Action item ->
Across the entries below, how many lines contain the string "array"? Only the number is wanted.

Data to process ->
(* ===== verification/SocketEndpoint.v ===== *)
(** * Endpoints and UDP addresses (skynet-src/socket/socket_endpoint.h, .cpp)

    [socket_endpoint::addr] is a union of [sockaddr], [sockaddr_in] and [sockaddr_in6]: 28
    bytes, with the family and the port at the same place in each of them. A UDP address is
    the compact form the Lua layer keeps: the protocol, the port and the host address. *)
From Stdlib Require Import String.
From S2P Require Import Prelude Bytes Text SocketObject.
Open Scope string_scope.
Open Scope Z_scope.

Definition AF_INET : Z := 2.
Definition AF_INET6 : Z := 10.
Definition INET6_ADDRSTRLEN : Z := 46.
Definition SIZEOF_SOCKADDR_IN : Z := 16.
Definition SIZEOF_SOCKADDR_IN6 : Z := 28.

(** the bytes of the union *)
Definition socket_endpoint : Type := list Z.
Definition endpoint_zero : socket_endpoint := replicate 28 0.

Definition sa_family (ep : socket_endpoint) : Z := le_value (take 2 ep).
(** [sin_port] and [sin6_port], [sin_addr], [sin6_addr] *)
Definition sin_port (ep : socket_endpoint) : list Z := take 2 (drop 2 ep).
Definition sin_addr (ep : socket_endpoint) : list Z := take 4 (drop 4 ep).
Definition sin6_addr (ep : socket_endpoint) : list Z := take 16 (drop 8 ep).

Definition ntohs (b : list Z) : Z := le_value (rev b).

Section text.
(** [inet_ntop] of the system: the text of a host address of the given family *)
Variable inet_ntop : Z → list Z → option string.

(** the host address [to_string] and the callers of [inet_ntop] convert *)
Definition host_addr (ep : socket_endpoint) : list Z :=
  if sa_family ep =? AF_INET then sin_addr ep else sin6_addr ep.

(** [socket_endpoint::to_string()] *)
Definition endpoint_to_string (ep : socket_endpoint) : string :=
  match inet_ntop (sa_family ep) (host_addr ep) with
  | None => ""
  | Some tmp => tmp ++ ":" ++ dec_str (ntohs (sin_port ep))
  end.

(** [socket_endpoint::to_string(buf_ptr, buf_sz)]: [snprintf] keeps [buf_sz - 1] characters *)
Definition endpoint_to_buffer (ep : socket_endpoint) (buf_sz : Z) : bool * string :=
  match inet_ntop (sa_family ep) (host_addr ep) with
  | None => (false, "")
  | Some tmp =>
      (true, string_of_list_ascii
               (take (Z.to_nat (buf_sz - 1))
                  (list_ascii_of_string (tmp ++ ":" ++ dec_str (ntohs (sin_port ep))))))
  end.
End text.

(** [socket_endpoint::from_udp_address]: the size of the address, 0 when the protocol does
    not match; [udp_address] is an array of at least [UDP_ADDRESS_SIZE] bytes *)
Definition from_udp_address (ep : socket_endpoint) (protocol_type : Z) (udp_address : list Z)
  : Z * socket_endpoint :=
  let type := nth 0 udp_address 0 in
  if negb (type =? protocol_type) then (0, ep)
  else
    let port := take 2 (drop 1 udp_address) in
    if protocol_type =? SOCKET_TYPE_UDP then
      let ep := put_field ep 0 (replicate 16 0) in
      let ep := put_field ep 0 (le_bytes 2 AF_INET) in
      let ep := put_field ep 2 port in
      (SIZEOF_SOCKADDR_IN, put_field ep 4 (take 4 (drop 3 udp_address)))
    else if protocol_type =? SOCKET_TYPE_UDPv6 then
      let ep := put_field ep 0 (replicate 28 0) in
      let ep := put_field ep 0 (le_bytes 2 AF_INET6) in
      let ep := put_field ep 2 port in
      (SIZEOF_SOCKADDR_IN6, put_field ep 8 (take 16 (drop 3 udp_address)))
    else (0, ep).

(** [socket_endpoint::to_udp_address]: the size of the address and the array it is written to *)
Definition to_udp_address (ep : socket_endpoint) (protocol_type : Z) (udp_address : list Z) : Z * list Z :=
  let udp_address := put_field udp_address 0 [protocol_type mod 256] in
  let udp_address := put_field udp_address 1 (sin_port ep) in
  if protocol_type =? SOCKET_TYPE_UDP
  then (7, put_field udp_address 3 (sin_addr ep))
  else (19, put_field udp_address 3 (sin6_addr ep)).

(** the protocols a UDP address can have *)
Definition udp_protocol (t : Z) : Prop := t = SOCKET_TYPE_UDP ∨ t = SOCKET_TYPE_UDPv6.
(** the bytes of an address of each protocol *)
Definition udp_address_len (t : Z) : nat := if t =? SOCKET_TYPE_UDP then 7 else 19.

Lemma from_udp_mismatch ep t addr : nth 0 addr 0 ≠ t → from_udp_address ep t addr = (0, ep).
Proof. intros H. unfold from_udp_address. by rewrite (proj2 (Z.eqb_neq _ _) H). Qed.

(** a byte list of a known length as its elements *)
Ltac split_bytes l :=
  repeat match goal with
  | H : length l = S _ |- _ => destruct l as [|? l]; [discriminate H|injection H as H]
  | H : length l = O |- _ => apply nil_length_inv in H; subst l
  end.

(** An endpoint written as a UDP address and read back is the same endpoint: the size is
    the size of its socket address, the family fits the protocol, and the port and the host
    address survive. Reading it with the other protocol fails without touching the endpoint. *)
Theorem udp_address_roundtrip ep ep0 t addr :
  udp_protocol t → length ep = 28%nat → length ep0 = 28%nat → length addr = 19%nat →
  let addr' := (to_udp_address ep t addr).2 in
  (to_udp_address ep t addr).1 = Z.of_nat (udp_address_len t) ∧ length addr' = 19%nat ∧
  (∀ i, (udp_address_len t <= i)%nat → addr' !! i = addr !! i) ∧
  let '(n, ep') := from_udp_address ep0 t addr' in
  n = (if t =? SOCKET_TYPE_UDP then SIZEOF_SOCKADDR_IN else SIZEOF_SOCKADDR_IN6) ∧
  sa_family ep' = (if t =? SOCKET_TYPE_UDP then AF_INET else AF_INET6) ∧
  sin_port ep' = sin_port ep ∧ host_addr ep' = (if t =? SOCKET_TYPE_UDP then sin_addr ep else sin6_addr ep) ∧
  ∀ t', t' ≠ t → from_udp_address ep0 t' addr' = (0, ep0).
Proof.
  intros Ht H1 H2 H3. split_bytes ep. split_bytes ep0. split_bytes addr.
  destruct Ht as [-> | ->]; simpl; (split_and!; [done..| |done|done|done|done|]).
  - intros i Hi. unfold udp_address_len in Hi; simpl in Hi. do 7 (destruct i as [|i]; [lia|]). done.
  - intros t' Ht'. apply from_udp_mismatch. by apply not_eq_sym.
  - intros i Hi. unfold udp_address_len in Hi; simpl in Hi. do 19 (destruct i as [|i]; [lia|]). done.
  - intros t' Ht'. apply from_udp_mismatch. by apply not_eq_sym.
Qed.

Lemma udp_address_roundtrip_witness :
  (from_udp_address endpoint_zero SOCKET_TYPE_UDP
     (to_udp_address (put_field endpoint_zero 2 [31; 144; 127; 0; 0; 1]) SOCKET_TYPE_UDP (replicate 19 0)).2).1
  = SIZEOF_SOCKADDR_IN.
Proof.
  refine (proj1 (proj2 (proj2 (proj2 (udp_address_roundtrip (put_field endpoint_zero 2 [31; 144; 127; 0; 0; 1])
           endpoint_zero SOCKET_TYPE_UDP (replicate 19 0) (or_introl eq_refl) eq_refl eq_refl eq_refl))))).
Defined.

Answer below ->
2